Class A provides a string value. Class B has two members of A type inside itself, and provide a computed property "v" to choose one of them.
class A {
var value: String
init(value: String) {
self.value = value
}
}
class B {
var v1: A?
var v2: A = A(value: "2")
private var v: A {
return v1 ?? v2
}
var value: String {
get {
return v.value
}
set {
v.value = newValue
}
}
}
This code is simple and it works. Since both the A and B have a member "value", I make it a protocol like this:
protocol ValueProvider {
var value: String {get set}
}
class A: ValueProvider {
var value: String
init(value: String) {
self.value = value
}
}
class B: ValueProvider {
var v1: ValueProvider?
var v2: ValueProvider = A(value: "2")
private var v: ValueProvider {
return v1 ?? v2
}
var value: String {
get {
return v.value
}
set {
v.value = newValue // Error: Cannot assign to the result of the expression
}
}
}
If I change the following code
v.value = newValue
to
var v = self.v
v.value = newValue
It works again!
Is this a bug of Swift, or something special for the property of protocols?

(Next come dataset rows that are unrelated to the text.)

Lemma dashing_cons c s :
  replace_all (run_of not_alnum) (js "-") (c :: s) =
  if is_alnum c then c :: replace_all (run_of not_alnum) (js "-") s
  else 45 :: replace_all (run_of not_alnum) (js "-") (drop_while not_alnum s).
Proof.
  rewrite replace_all_cons. unfold run_of. cbn [take_while].
  unfold not_alnum at 1, is_alnum. destruct (is_lower c || is_digit c); cbn [negb]; [reflexivity|].
  cbn [length pred]. now rewrite skipn_take_while.
Qed.

Lemma head_alnum_drop s : head_alnum (drop_while not_alnum s) = true.
Proof.
  induction s as [|c s IH]; [reflexivity|]. cbn [drop_while].
  destruct (not_alnum c) eqn:E; [exact IH|]. cbn [head_alnum].
  unfold not_alnum in E. apply negb_false_iff in E. exact E.
Qed.

Lemma dashing_head s :
  head_alnum s = true -> head_alnum (replace_all (run_of not_alnum) (js "-") s) = true.
Proof.
  destruct s as [|c s]; [reflexivity|]. cbn [head_alnum]. intros H.
  rewrite dashing_cons, H. exact H.
Qed.

Lemma dashing_ok s : dashed_ok (replace_all (run_of not_alnum) (js "-") s) = true.
Proof.
  remember (length s) as n eqn:Hn.
  revert s Hn. induction n as [n IH] using lt_wf_ind. intros s Hn.
  destruct s as [|c s]; [reflexivity|].
  rewrite dashing_cons. destruct (is_alnum c) eqn:E.
  - rewrite dashed_ok_cons, E. apply (IH (length s)); [cbn [length] in Hn; lia | reflexivity].
  - rewrite dashed_ok_cons. change (is_alnum 45) with false. rewrite N.eqb_refl.
    rewrite dashing_head by apply head_alnum_drop. cbn [andb].
    apply (IH (length (drop_while not_alnum s))); [|reflexivity].
    pose proof (drop_while_length not_alnum s). cbn [length] in Hn. lia.
Qed.

Lemma dashed_ok_alphabet s c :
  dashed_ok s = true -> In c s -> is_alnum c = true \/ c = 45.
Proof.
  induction s as [|d s IH]; [intros _ []|]. rewrite dashed_ok_cons.
  intros [H1 H2]%andb_true_iff [<-|Hc]; [|now apply IH].
  destruct (is_alnum d); [now left|]. right.
  apply andb_true_iff in H1 as [H1 _]. now apply N.eqb_eq in H1.
Qed.

Lemma dashed_ok_app a b : dashed_ok (a ++ b) = true -> dashed_ok a = true /\ dashed_ok b = true.
Proof.
  induction a as [|c a IH]; [intros H; split; [reflexivity | exact H]|].
  rewrite <- app_comm_cons, !dashed_ok_cons. intros [H1 H2]%andb_true_iff.
  destruct (IH H2) as [Ha Hb]. split; [|exact Hb].
  rewrite Ha, andb_true_r. destruct (is_alnum c); [reflexivity|].
  apply andb_true_iff in H1 as [-> H1]. destruct a; [reflexivity | exact H1].
Qed.

(** In front of a code unit that is not kept stands a kept one. *)
Lemma dashed_ok_before a x b :
  dashed_ok (a ++ x :: b) = true -> is_alnum x = false -> head_alnum (rev a) = true.
Proof.
  induction a as [|c a IH]; [reflexivity|].
  rewrite <- app_comm_cons, dashed_ok_cons. intros [H1 H2]%andb_true_iff Hx.
  destruct a as [|d a].
  - cbn [app head_alnum rev] in *. destruct (is_alnum c); [reflexivity|].
    apply andb_true_iff in H1 as [_ H1]. congruence.
  - specialize (IH H2 Hx). cbn [rev] in *.
    destruct (rev a ++ [d]) as [|e r] eqn:E; [destruct (rev a); discriminate|].
    exact IH.
Qed.

Lemma dashed_ok_no_double s : dashed_ok s = true -> includes (js "--") s = false.
Proof.
  induction s as [|d s IH]; [reflexivity|]. rewrite dashed_ok_cons.
  intros [H1 H2]%andb_true_iff. rewrite includes_cons, (IH H2), orb_false_r.
  change (js "--") with [45; 45]. destruct s as [|e s]; cbn [starts_with].
  - now rewrite andb_false_r.
  - destruct (N.eqb_spec 45 d) as [<-|]; [|reflexivity].
    change (is_alnum 45) with false in H1. cbn [N.eqb andb head_alnum] in H1.
    rewrite Pos.eqb_refl in H1. cbn [andb] in H1.
    destruct (N.eqb_spec 45 e) as [<-|]; [discriminate | reflexivity].
Qed.

Lemma strip_hyphen (s : jsstring) :
  match s with 45 :: r => r | _ => s end =
  if starts_with [45] s then skipn 1 s else s.
Proof.
  destruct s as [|c s]; [reflexivity|].
  destruct c as [|p]; [reflexivity|].
  do 7 (destruct p as [p|p|]; try reflexivity).
Qed.

Lemma starts_with_one x s : starts_with [x] s = true <-> exists r, s = x :: r.
Proof.
  destruct s as [|c s]; cbn [starts_with].
  - split; [discriminate | intros [r H]; discriminate].
  - rewrite andb_true_r, N.eqb_eq. split; [intros <-; eauto | intros [r H]; congruence].
Qed.

Lemma generateId_slug_unfold lower :
  generateId_slug lower =
  let dashed := replace_all (run_of not_alnum) (js "-") lower in
  let no_lead := if starts_with [45] dashed then skipn 1 dashed else dashed in
  if starts_with [45] (rev no_lead) then rev (skipn 1 (rev no_lead)) else no_lead.
Proof.
  unfold generateId_slug. cbn zeta.
  rewrite <- (strip_hyphen (replace_all _ _ lower)).
  fold not_alnum.
  set (n := match replace_all (run_of not_alnum) (js "-") lower with 45 :: r => r | _ => _ end).
  destruct (starts_with [45] (rev n)) eqn:E.
  - apply starts_with_one in E as [r E]. now rewrite E.
  - destruct (rev n) as [|c r] eqn:En; [reflexivity|].
    destruct c as [|p]; [reflexivity|].
    do 7 (try (destruct p as [p|p|]; try reflexivity; try (cbn in E; discriminate E))).
Qed.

You have to define the protocol as a class protocol:
protocol ValueProvider : class {
var value: String {get set}
}
Then
var value: String {
get { return v.value }
set { v.value = newValue }
}
compiles and works as expected (i.e. assigns the new value to the
object referenced by v1 if v1 != nil, and to the object
referenced by v2 otherwise).
v is a read-only computed property of the type ValueProvider.
By defining the protocol as a class protocol the compiler knows
that v is a reference type, and therefore its v.value
property can be modified even if the reference itself is a constant.
Your initial code example works because there the v property has
the type A which is a reference type.
And your workaround
set {
var tmp = v1 ?? v2
tmp.value = newValue
}
works because (read-write) properties of variables can be set in
any case (value type or reference type).